The Power of Intention

Simplifying any part of your life takes dedication to getting to the bottom of things. While this is not always an easy commitment to make physically or mentally, it brings us a level of freedom we are not experiencing right now with the clutter. Use the power of intention to help you simplify your mind. When we set an intention we are directing the energy and attention of our mind. It is a powerful tool we can use to help us in any area of our life.

If we want to simplify our mental space, we can use an intention to do this. It works something like this: You get up in the morning and the first thing you do is set your intention for the day. You might say, “I intend to simplify my mind today by using my lists to prioritize my jobs.” There. Intention set. Now your mind is ready to work on your behalf. It might sound too easy to be true, but the yogis know of and use this power. You can, too. Give it a try. Do it every morning for 10 days and see how your focus changes and how your life changes.

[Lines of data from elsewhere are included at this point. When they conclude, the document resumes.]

(* ===== verification/VmSpec.v ===== *)
(** Whole address spaces (src/vm.c): what a space owns, building the kernel
    half, freeing, growing and copying a space.  A space is a page directory
    together with the pages it owns: its tables and the frames of its user
    pages. *)
From S2P Require Import Prelude Layout Bytes Spinlock Format Kalloc Vm.

Section space.
Context {KI : KernelImage} {KO : KernelImageOk KI}.
Implicit Types (m : gmap Z (list Z)) (k : kstate) (l : list Z).

(** The byte at a user address, as the MMU finds it. *)
Definition ubyte m (d va : Z) : option Z := pg ← m !! frame m d va; pg !! Z.to_nat (va mod 4096).
(** A page that user code may access. *)
Definition user_page m (d va : Z) : Prop := present m d va ∧ has PTE_U (xlate m d va) = true.
(** An address space [d] with the free pages [l]. *)
Record uspace k l (d : Z) : Prop := USpace {
  us_inv : kalloc_inv k l;
  us_vm : vm_ok (pages k) l d;
  us_user : user_ok (pages k) l d
}.
(** The same translation of every address. *)
Definition same_map m m' (d : Z) : Prop := ∀ va, 0 ≤ va < 4294967296 → xlate m' d va = xlate m d va.
Definition same_user m m' (d : Z) : Prop := ∀ va, 0 ≤ va < KERNBASE → xlate m' d va = xlate m d va.
Lemma same_map_user m m' d : same_map m m' d → same_user m m' d.
Proof. intros H va Hva. apply H. unfold KERNBASE in *. lia. Qed.

(** The pages of a space. *)
Definition user_frame m (d u : Z) : Prop := ∃ va, 0 ≤ va < KERNBASE ∧ present m d va ∧ u = frame m d va.
Definition owns m (d u : Z) : Prop := table_page m d u ∨ user_frame m d u.

Lemma owns_used k l d u : uspace k l d → owns (pages k) d u → allocatable u ∧ u ∉ l.
Proof.
  intros [_ Hv Hu] [[->|(i & Hi & Ht)]|(va & Hva & Hp & ->)].
  - apply Hv.
  - by destruct (vo_tab _ _ _ Hv i u Hi Ht) as (? & ? & _).
  - by destruct (uo_frame _ _ _ Hu va Hva Hp) as (? & ? & _).
Qed.

Lemma same_user_frames m m' d u : same_user m m' d → user_frame m' d u ↔ user_frame m d u.
Proof.
  intros H. unfold user_frame, present, frame. split; intros (va & Hva & Hp & ->); exists va;
    specialize (H va Hva); [rewrite <- H|rewrite H]; done.
Qed.

(** A space stands as long as its pages are left alone. *)
Lemma uspace_frame k l d k' l' :
  uspace k l d → kalloc_inv k' l' →
  (∀ u, owns (pages k) d u → u ∉ l' ∧ pages k' !! u = pages k !! u) →
  uspace k' l' d ∧ same_map (pages k) (pages k') d ∧
  (∀ u, table_page (pages k') d u ↔ table_page (pages k) d u) ∧
  ∀ va, 0 ≤ va < KERNBASE → present (pages k) d va → ubyte (pages k') d va = ubyte (pages k) d va.
Proof.
  intros [Hk Hv Hu] Hk' Hown.
  assert (pages k' !! d = pages k !! d) as Hd by (apply Hown; left; by left).
  assert (∀ i, tab_at (pages k') d i = tab_at (pages k) d i) as Ht
    by (intros i; unfold tab_at, pde_at; by rewrite Hd).
  assert (same_map (pages k) (pages k') d) as Hx.
  { intros va Hva. apply xlate_frame; [done|]. intros t Htt. apply Hown. left. right.
    exists (pdx va). split; [by apply pdx_lt|done]. }
  assert (∀ u, table_page (pages k') d u ↔ table_page (pages k) d u) as Htp
    by (intros u; unfold table_page; by setoid_rewrite Ht).
  pose proof (same_map_user _ _ _ Hx) as Hx'.
  split_and!; [|done|done|].
  - split; [done| |].
    + split.
      * split; [apply Hv|]. apply Hown. left. by left.
      * intros i t Hi. rewrite Ht. intros E. destruct (vo_tab _ _ _ Hv i t Hi E) as (? & _ & ?).
        split_and!; [done| |done]. apply Hown. left. right. eauto.
      * intros i j t Hi Hj. rewrite !Ht. by apply (vo_inj _ _ _ Hv).
    + split.
      * intros va Hva. unfold present, frame. rewrite Hx' by done. intros Hp.
        destruct (uo_frame _ _ _ Hu va Hva Hp) as (? & _ & ?). rewrite Htp. split_and!; [done| |done].
        apply Hown. right. by exists va.
      * intros va va' Hva Hva'. unfold present, frame. rewrite !Hx' by done. by apply (uo_inj _ _ _ Hu).
  - intros va Hva Hp. unfold ubyte, frame. rewrite Hx' by done. f_equal. apply Hown. right. by exists va.
Qed.

(** ** How many pages a space can own *)

(** The pages [T] are at most those of a space that ends at [a], and one. *)
Definition short_of (T : Z → Prop) (a : Z) : Prop :=
  ∃ O, (∀ u, T u → u ∈ O) ∧ Z.of_nat (length O) ≤ 1026 + (a + 4095) / 4096.

(** A directory, at most 1024 tables, and one frame for each user page. *)
Lemma owned_few m d a :
  0 ≤ a → (∀ va, a ≤ va < KERNBASE → ¬ present m d va) →
  ∃ O, (∀ u, owns m d u → u ∈ O) ∧ Z.of_nat (length O) ≤ 1025 + (a + 4095) / 4096.
Proof.
  intros Ha Htop. set (n := Z.to_nat ((a + 4095) / 4096)).
  exists (d :: ((λ i, default 0 (tab_at m d i)) <$> seq 0 1024) ++ ((λ i, frame m d (4096 * Z.of_nat i)) <$> seq 0 n)). split.
  - intros u [[->|(i & Hi & Ht)]|(va & Hva & Hp & ->)]; rewrite elem_of_cons, elem_of_app, !list_elem_of_fmap; [by left|right; left|right; right].
    + exists i. rewrite Ht. split; [done|]. apply elem_of_seq. lia.
    + assert (va < a) by (destruct (decide (va < a)); [done|]; exfalso; apply (Htop va); [lia|done]). unfold KERNBASE in *.
      exists (Z.to_nat (va / 4096)). split; [|apply elem_of_seq; unfold n; Z.div_mod_to_equations; lia].
      unfold frame. do 2 f_equal. rewrite Z2Nat.id by (Z.div_mod_to_equations; lia). apply xlate_page; Z.div_mod_to_equations; lia.
  - cbn [length]. rewrite length_app, !length_fmap, !length_seq. unfold n. assert (0 ≤ (a + 4095) / 4096) by (Z.div_mod_to_equations; lia). lia.
Qed.

Lemma short_length T a l : short_of T a → NoDup l → (∀ u, u ∈ l → T u) → Z.of_nat (length l) ≤ 1026 + (a + 4095) / 4096.
Proof.
  intros (O & HO & Hlen) Hnd Hl. assert (length l ≤ length O)%nat; [|lia]. apply submseteq_length, NoDup_submseteq; [done|].
  intros u Hu. by apply HO, Hl.
Qed.

Lemma short_mono T a a' : short_of T a → a ≤ a' → short_of T a'.
Proof. intros (O & HO & Hlen) Ha. exists O. split; [done|]. Z.div_mod_to_equations. lia. Qed.

(** ** Freeing a space *)

(** The loop of [freevm] over the entries [ix] of directory [d], whose page
    it does not change. *)
Definition free_entry (d : Z) (i : nat) : M kstate unit :=
  pde ← word_get d i; if has PTE_P pde then kfree (P2V (PTE_ADDR pde)) else mret tt.
(** The tables of the entries [ix] are distinct pages in use. *)
Definition tables_ok m l (d : Z) (ix : list nat) : Prop :=
  (∀ i t, i ∈ ix → tab_at m d i = Some t → allocatable t ∧ t ∉ l ∧ t ≠ d) ∧
  ∀ i j t, i ∈ ix → j ∈ ix → tab_at m d i = Some t → tab_at m d j = Some t → i = j.

Lemma free_tables d k l ix :
  kalloc_inv k l → allocatable d → d ∉ l → tables_ok (pages k) l d ix → NoDup ix →
  ∃ k' tabs, foreach ix (free_entry d) k = Ret tt k' [] ∧
    kalloc_inv k' (tabs ++ l) ∧ (∀ u, u ∈ tabs ↔ ∃ i, i ∈ ix ∧ tab_at (pages k) d i = Some u) ∧
    ∀ u, u ∉ tabs → pages k' !! u = pages k !! u.
Proof.
  intros Hk Hda Hdl [Htab Hinj] Hnd. revert k l Hk Hdl Htab Hinj.
  induction Hnd as [|i ix Hi Hnd IH]; intros k l Hk Hdl Htab Hinj.
  { exists k, []. split_and!; [done|done| |done]. intros u. split; [by intros ?%not_elem_of_nil|].
    by intros (i & ?%not_elem_of_nil & _). }
  destruct (ki_dom _ _ Hk d Hda) as [pg Hpg]. cbn [foreach].
  assert (word_get d i k = Ret (pde_at (pages k) d i) k []) as Hw
    by (unfold pde_at; rewrite Hpg; by apply word_get_run).
  setoid_rewrite elem_of_cons in Htab. setoid_rewrite elem_of_cons in Hinj.
  destruct (tab_at (pages k) d i) as [t|] eqn:Ht.
  - destruct (Htab i t) as (Hta & Htl & Htd); [by left|done|].
    destruct (kfree_push k l t Hk Hta Htl) as (k1 & E1 & Hk1 & Hp1 & _).
    assert (∀ j, tab_at (pages k1) d j = tab_at (pages k) d j) as Hsame
      by (intros j; unfold tab_at, pde_at; by rewrite Hp1).
    destruct (IH k1 (t :: l) Hk1) as (k' & tabs & E2 & Hk2 & Hin & Hfr).
    { apply not_elem_of_cons. by split. }
    { intros j t' Hj. rewrite Hsame. intros Hjt. destruct (Htab j t') as (? & ? & ?); [by right|done|].
      split_and!; [done| |done]. apply not_elem_of_cons. split; [|done]. intros ->. apply Hi.
      rewrite (Hinj i j t); [done|by left|by right|done|done]. }
    { intros j j' t' Hj Hj'. rewrite !Hsame. apply Hinj; by right. }
    exists k', (tabs ++ [t]). split_and!.
    + erewrite bind_run; [rewrite prepend_nil; exact E2|]. unfold free_entry. mstep Hw. unfold tab_at in Ht.
      destruct (has PTE_P _); [|done]. by injection Ht as ->.
    + by rewrite <- (assoc_L (++)).
    + intros u. rewrite elem_of_app, list_elem_of_singleton, Hin. setoid_rewrite elem_of_cons. setoid_rewrite Hsame.
      split; [intros [(j & Hj & Hu)| ->]; [exists j|exists i]; auto|].
      intros (j & [->|Hj] & Hu); [right; congruence|left; by exists j].
    + intros u Hu. rewrite not_elem_of_app, list_elem_of_singleton in Hu. rewrite Hfr by apply Hu. apply Hp1, Hu.
  - destruct (IH k l Hk Hdl) as (k' & tabs & E2 & Hk2 & Hin & Hfr); [intros j t Hj; apply Htab; by right|intros j j' t Hj Hj'; apply Hinj; by right|].
    exists k', tabs. split_and!; [|done| |done].
    + erewrite bind_run; [rewrite prepend_nil; exact E2|]. unfold free_entry. mstep Hw. unfold tab_at in Ht.
      by destruct (has PTE_P _).
    + intros u. rewrite Hin. setoid_rewrite elem_of_cons.
      split; intros (j & Hj & Hu); exists j; [auto|]. destruct Hj as [->|Hj]; [congruence|done].
Qed.

(** [freevm] gives back exactly the pages of the space, each once. *)
Lemma freevm_run k l d :
  uspace k l d → ∃ k' freed, freevm d k = Ret tt k' [] ∧ kalloc_inv k' (freed ++ l) ∧
    (∀ u, u ∈ freed ↔ owns (pages k) d u) ∧ ∀ u, u ∉ freed → pages k' !! u = pages k !! u.
Proof.
  intros Hs. pose proof Hs as [Hk Hv Hu]. unfold freevm. pose proof kend_pos as Hend.
  assert (d ≠ 0) as Hd0 by (destruct Hv as [[(_ & Hd & _) _] _ _]; lia).
  rewrite bool_decide_false by done. unfold panic_if. rewrite bind_mret.
  destruct (deallocuvm_run d KERNBASE 0 k l Hk Hv Hu) as (k1 & fr & E1 & [I1 V1 U1 T1 X1 F1 P1]);
    [unfold KERNBASE; lia|lia|].
  mstep E1.
  destruct (vo_dir _ _ _ V1) as [Hda Hdl].
  destruct (free_tables d k1 (fr ++ l) (seq 0 NPDENTRIES) I1 Hda Hdl) as (k2 & tabs & E2 & I2 & T2 & P2);
    [|apply NoDup_seq|].
  { assert (∀ i, i ∈ seq 0 NPDENTRIES → (i < 1024)%nat) as Hlt
      by (intros i Hi; apply elem_of_seq in Hi; unfold NPDENTRIES in Hi; lia).
    split; [intros i t Hi|intros i j t Hi Hj]; apply V1; auto. }
  mstep E2.
  assert (∀ u, u ∈ tabs ↔ ∃ i, (i < 1024)%nat ∧ tab_at (pages k) d i = Some u) as T2'.
  { intros u. rewrite T2. setoid_rewrite T1. setoid_rewrite elem_of_seq.
    split; intros (i & Hi & Ht); exists i; (split; [unfold NPDENTRIES in *; lia|done]). }
  assert (d ∉ tabs ++ fr ++ l) as Hdn.
  { rewrite not_elem_of_app. split; [|done]. intros (i & Hi & Ht)%T2'. by destruct (vo_tab _ _ _ Hv i d Hi Ht) as (_ & _ & ?). }
  destruct (kfree_push k2 _ d I2 Hda Hdn) as (k3 & E3 & I3 & P3 & _).
  exists k3, (d :: tabs ++ fr). split_and!; [exact E3|by rewrite <- app_comm_cons, <- (assoc_L (++))| |].
  - intros u. rewrite elem_of_cons, elem_of_app, T2', F1. unfold owns, table_page, user_frame.
    assert (∀ va, 0 ≤ va < KERNBASE → page_in (PGROUNDUP 0) KERNBASE va = true) as Hin.
    { intros va Hva. apply bool_decide_eq_true. change (PGROUNDUP 0) with 0. Z.div_mod_to_equations. lia. }
    split.
    + intros [H|[H|(va & Hva & _ & H)]]; [by left; left|by left; right|right; by exists va].
    + intros [[H|H]|(va & Hva & H)]; [by left|by right; left|right; right; exists va]. auto.
  - intros u [Hud Hn]%not_elem_of_cons. apply not_elem_of_app in Hn as [Hut Huf].
    rewrite P3, P2 by done. apply P1; [done|]. intros [->|Ht]; [done|]. by apply Hut, T2'.
Qed.
(* ===== verification/FsFile.v ===== *)
(** The contents of a file: the block map of an inode ([bmap]), reading
    ([readi]) and writing ([writei]), with block allocation and the number of
    log entries a write uses. *)
From S2P Require Import Prelude Layout Bytes Spinlock Sleeplock CString Format Bio Log Console Fs FsSpec.

(** * The block map *)

(** The block in slot [k] of an inode with addresses [A], 0 when there is
    none: slots 0 to 139 hold the file's data, slot 140 is the indirect
    block. *)
Definition slot (D : list (list Z)) (A : list Z) (k : nat) : Z :=
  if bool_decide (k < 12)%nat then default 0 (A !! k)
  else if bool_decide (k = 140)%nat then default 0 (A !! 12%nat)
  else let x := default 0 (A !! 12%nat) in
       if bool_decide (x = 0) then 0
       else match D !! Z.to_nat x with Some d => word d (k - 12) | None => 0 end.

(** Every block of the file is a data block in use, in one slot only. *)
Record addrs_ok (sb : superblock) (D : list (list Z)) (m A : list Z) : Prop := AddrsOk {
  ao_len : length A = 13%nat;
  ao_in k : (k ≤ 140)%nat → slot D A k ≠ 0 → sb_bmapstart sb < slot D A k < sb_size sb ∧ bit m (slot D A k) = true;
  ao_inj j k : (j ≤ 140)%nat → (k ≤ 140)%nat → slot D A j = slot D A k → slot D A j ≠ 0 → j = k
}.

(** The free blocks. *)
Definition nfree (sb : superblock) (m : list Z) : nat :=
  length (filter (λ b, bit m b = false) (seqZ 0 (sb_size sb))).

Lemma nfree_first sb m :
  sb_size sb ≤ BPB → (0 < nfree sb m)%nat →
  ∃ b, 0 ≤ b < sb_size sb ∧ bit m b = false ∧ ∀ j, 0 ≤ j < b → bit m j = true.
Proof.
  intros Hsz Hn. pose proof (balloc_scan_spec m (sb_size sb) 0 (Z.to_nat BPB)) as Hsc.
  destruct (balloc_scan m (sb_size sb) 0 0 (Z.to_nat BPB)) as [b|].
  - destruct Hsc as (H1 & H2 & H3). exists b. split_and!; [lia|lia|done|]. intros j Hj. apply H3. lia.
  - exfalso. destruct (filter (λ b, bit m b = false) (seqZ 0 (sb_size sb))) as [|b l] eqn:E.
    + unfold nfree in Hn. rewrite E in Hn. simpl in Hn. lia.
    + assert (b ∈ filter (λ b, bit m b = false) (seqZ 0 (sb_size sb))) as Hb by (rewrite E; left).
      apply list_elem_of_filter in Hb as [Hb1 Hb2%elem_of_seqZ]. rewrite Hsc in Hb1 by (unfold BPB in *; lia). done.
Qed.

Lemma filter_length_same (P Q : Z → Prop) `{∀ x, Decision (P x), ∀ x, Decision (Q x)} l :
  (∀ x, x ∈ l → (P x ↔ Q x)) → length (filter P l) = length (filter Q l).
Proof.
  induction l as [|x l IH]; intros Hx; [done|]. rewrite !filter_cons.
  assert (length (filter P l) = length (filter Q l)) as E by (apply IH; set_solver).
  pose proof (Hx x ltac:(left)). destruct (decide (P x)), (decide (Q x)); simpl; tauto || congruence.
Qed.
Lemma filter_length_flip (P Q : Z → Prop) `{∀ x, Decision (P x), ∀ x, Decision (Q x)} l r :
  NoDup l → r ∈ l → P r → ¬ Q r → (∀ x, x ∈ l → x ≠ r → (P x ↔ Q x)) → length (filter P l) = S (length (filter Q l)).
Proof.
  intros Hnd Hr HP HQ. induction Hnd as [|x l Hxl Hnd IH]; intros Hx; [by apply not_elem_of_nil in Hr|].
  rewrite !filter_cons. destruct (decide (x = r)) as [->|Hne].
  - rewrite decide_True, decide_False by done. simpl. f_equal.
    apply filter_length_same. intros y Hy. apply Hx; [by right|]. by intros ->.
  - apply elem_of_cons in Hr as [->|Hr]; [done|].
    assert (length (filter P l) = S (length (filter Q l))) as E by (apply IH; [done|]; set_solver).
    pose proof (Hx x ltac:(left) Hne). destruct (decide (P x)), (decide (Q x)); simpl; tauto || congruence.
Qed.

Lemma nfree_set_bit sb m r :
  sb_size sb ≤ BPB → length m = 512%nat → 0 ≤ r < sb_size sb → bit m r = false → nfree sb m = S (nfree sb (set_bit r m)).
Proof.
  intros Hs Hm Hr Hb. unfold nfree. apply (filter_length_flip _ _ _ r).
  - apply NoDup_seqZ.
  - apply elem_of_seqZ. lia.
  - done.
  - rewrite bit_set_bit by (done || lia). by rewrite bool_decide_true.
  - intros x Hx%elem_of_seqZ Hne. rewrite bit_set_bit by (done || lia). by rewrite bool_decide_false.
Qed.

(** ** Taking a block *)

(** The cache and the log header after [balloc] took block [r]. *)
Definition taken (sb : superblock) (r : Z) (m : list Z) (a : acache) : acache :=
  a_upd r (replicate 512 0) (a_upd (sb_bmapstart sb) (set_bit r m) a).
Definition taken_log (sb : superblock) (r : Z) (L : list Z) : list Z := absorb r (absorb (sb_bmapstart sb) L).

Lemma taken_data sb r m a x :
  0 ≤ x → 0 ≤ sb_bmapstart sb < r → r < Z.of_nat (length (a_data a)) →
  a_data (taken sb r m a) !! Z.to_nat x =
    if bool_decide (x = r) then Some (replicate 512 0)
    else if bool_decide (x = sb_bmapstart sb) then Some (set_bit r m) else a_data a !! Z.to_nat x.
Proof.
  intros Hx Hr Hlen. unfold taken, a_upd. simpl. case_bool_decide as H1.
  - subst. apply list_lookup_insert_eq. rewrite length_insert. lia.
  - rewrite list_lookup_insert_ne by lia. case_bool_decide as H2.
    + subst. apply list_lookup_insert_eq. lia.
    + by rewrite list_lookup_insert_ne by lia.
Qed.

(** A slot that was empty filled with a block that was free. *)
Lemma addrs_ok_add sb D D' m A A' k r :
  addrs_ok sb D m A → sb_size sb ≤ BPB → 0 ≤ sb_bmapstart sb → length m = 512%nat → length A' = 13%nat → (k ≤ 140)%nat →
  sb_bmapstart sb < r < sb_size sb → bit m r = false → slot D A k = 0 →
  (∀ j, (j ≤ 140)%nat → slot D' A' j = if bool_decide (j = k) then r else slot D A j) →
  addrs_ok sb D' (set_bit r m) A'.
Proof.
  intros [Hl Hin Hinj] Hsz Hbm Hm Hl' Hk Hr Hfree H0 Hs.
  assert (∀ j, (j ≤ 140)%nat → slot D A j ≠ r) as Hner.
  { intros j Hj E. destruct (Hin j Hj) as [_ Hb]; [lia|]. rewrite E in Hb. congruence. }
  split; [done| |].
  - intros j Hj. rewrite Hs by done. case_bool_decide as E; intros Hne.
    + split; [done|]. rewrite bit_set_bit by (done || lia). by rewrite bool_decide_true.
    + destruct (Hin j Hj Hne) as [H1 H2]. split; [done|]. rewrite bit_set_bit by (done || lia).
      by case_bool_decide.
  - intros j1 j2 Hj1 Hj2. rewrite !Hs by done. case_bool_decide; case_bool_decide; subst; try done.
    + intros E. symmetry in E. by apply Hner in E.
    + intros E. by apply Hner in E.
    + by apply Hinj.
Qed.

Lemma balloc_taken s a L m :
  fsrep s a L → map_ok (f_sb s) a m → space s a L 2 → (0 < nfree (f_sb s) m)%nat →
  returns (balloc 1) (λ r s', sb_bmapstart (f_sb s) < r < sb_size (f_sb s) ∧ bit m r = false ∧ only_log s s' ∧
    fsrep s' (taken (f_sb s) r m a) (taken_log (f_sb s) r L)) s.
Proof.
  intros Hf Hm Hs Hn. destruct (nfree_first (f_sb s) m (proj2 (ly_size _ (fr_layout _ _ _ Hf))) Hn) as (b & Hb & Hbit & Hlow).
  eapply returns_mono; [by apply (balloc_spec s a L m b)|]. intros r s' (-> & Ho & H'). split_and!; try done; [|lia].
  destruct (decide (b ≤ sb_bmapstart (f_sb s))); [|lia]. rewrite (mo_meta _ _ _ Hm) in Hbit by lia. done.
Qed.

Lemma map_block_ok s a L m : fsrep s a L → map_ok (f_sb s) a m → block_ok m.
Proof.
  intros Hf Hm. destruct (map_start s a L Hf). destruct (fs_block s a L (sb_bmapstart (f_sb s)) Hf) as (d & Hd & Hok); [lia|].
  rewrite (mo_block _ _ _ Hm) in Hd. by injection Hd as <-.
Qed.

Lemma data_len s a L : fsrep s a L → Z.of_nat (length (a_data a)) = sb_size (f_sb s).
Proof.
  intros Hf. rewrite <- (fr_len _ _ _ Hf), (c_len _ _ (br_content _ _ (lr_bio _ _ _ _ _ (fr_log _ _ _ Hf)))). done.
Qed.

Lemma map_ok_taken s a L m r :
  fsrep s a L → map_ok (f_sb s) a m → sb_bmapstart (f_sb s) < r < sb_size (f_sb s) →
  map_ok (f_sb s) (taken (f_sb s) r m a) (set_bit r m).
Proof.
  intros Hf Hm Hr. pose proof (map_start s a L Hf). pose proof (ly_size _ (fr_layout _ _ _ Hf)).
  destruct (map_block_ok s a L m Hf Hm) as [Hlm _]. destruct Hm as [H1 H2 H3 H4]. split.
  - rewrite taken_data; [|lia|lia|rewrite (data_len s a L Hf); lia]. rewrite bool_decide_false by lia. by rewrite bool_decide_true.
  - intros b Hb. rewrite bit_set_bit by (done || (unfold BPB in *; lia)). case_bool_decide; [done|]. by apply H2.
  - done.
  - intros b Hb. rewrite bit_set_bit by (done || (unfold BPB in *; lia)). case_bool_decide; [done|]. by apply H4.
Qed.

Lemma slot_ext D D' A k :
  D !! Z.to_nat (default 0 (A !! 12%nat)) = D' !! Z.to_nat (default 0 (A !! 12%nat)) → slot D A k = slot D' A k.
Proof. intros H. unfold slot. by rewrite H. Qed.

Lemma slot_140 D A : slot D A 140 = default 0 (A !! 12%nat).
Proof. done. Qed.

(** The blocks in use other than the bitmap are the same after [balloc]. *)
Lemma taken_used s a L m r x :
  fsrep s a L → map_ok (f_sb s) a m → sb_bmapstart (f_sb s) < r < sb_size (f_sb s) → bit m r = false →
  0 ≤ x → x ≠ sb_bmapstart (f_sb s) → bit m x = true →
  a_data (taken (f_sb s) r m a) !! Z.to_nat x = a_data a !! Z.to_nat x.
Proof.
  intros Hf Hm Hr Hb Hx Hne Hbx. pose proof (map_start s a L Hf).
  rewrite taken_data; [|lia|lia|rewrite (data_len s a L Hf); lia]. rewrite !bool_decide_false by congruence. done.
Qed.

Lemma slot_taken s a L m A r j :
  fsrep s a L → map_ok (f_sb s) a m → addrs_ok (f_sb s) (a_data a) m A →
  sb_bmapstart (f_sb s) < r < sb_size (f_sb s) → bit m r = false →
  slot (a_data (taken (f_sb s) r m a)) A j = slot (a_data a) A j.
Proof.
  intros Hf Hm Ha Hr Hb. pose proof (map_start s a L Hf). destruct (decide (slot (a_data a) A 140 = 0)) as [E|E].
  - rewrite slot_140 in E. unfold slot. by rewrite E.
  - destruct (ao_in _ _ _ _ Ha 140 ltac:(lia) E) as [H1 H2]. apply slot_ext.
    rewrite <- (slot_140 (a_data a)). apply (taken_used s a L); try done; lia.
Qed.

It has been shown that when a physical space is de-cluttered, the mind becomes de-cluttered as well. The reverse is also true. Here is something else you can do to help simplify your physical space: Take an hour a week and clear one area of physical clutter. We spend years ignoring the cluttered spaces in our house. Many of us don’t deal with the clutter because we think it will take an entire day or weekend to make a dent in it and we can’t bring ourselves to commit to that kind of time. But, we can commit to one hour per week for the next two or three months. Don’t take a “pie in the face” approach. Take a small slice at a time and enjoy the process a lot more.

When we clear our mind, we are motivated to clear our space. So, you can start anywhere, simplifying your physical space or your mental space, but just start somewhere. You will feel so much better. Happy New Year and Happy Simplifying!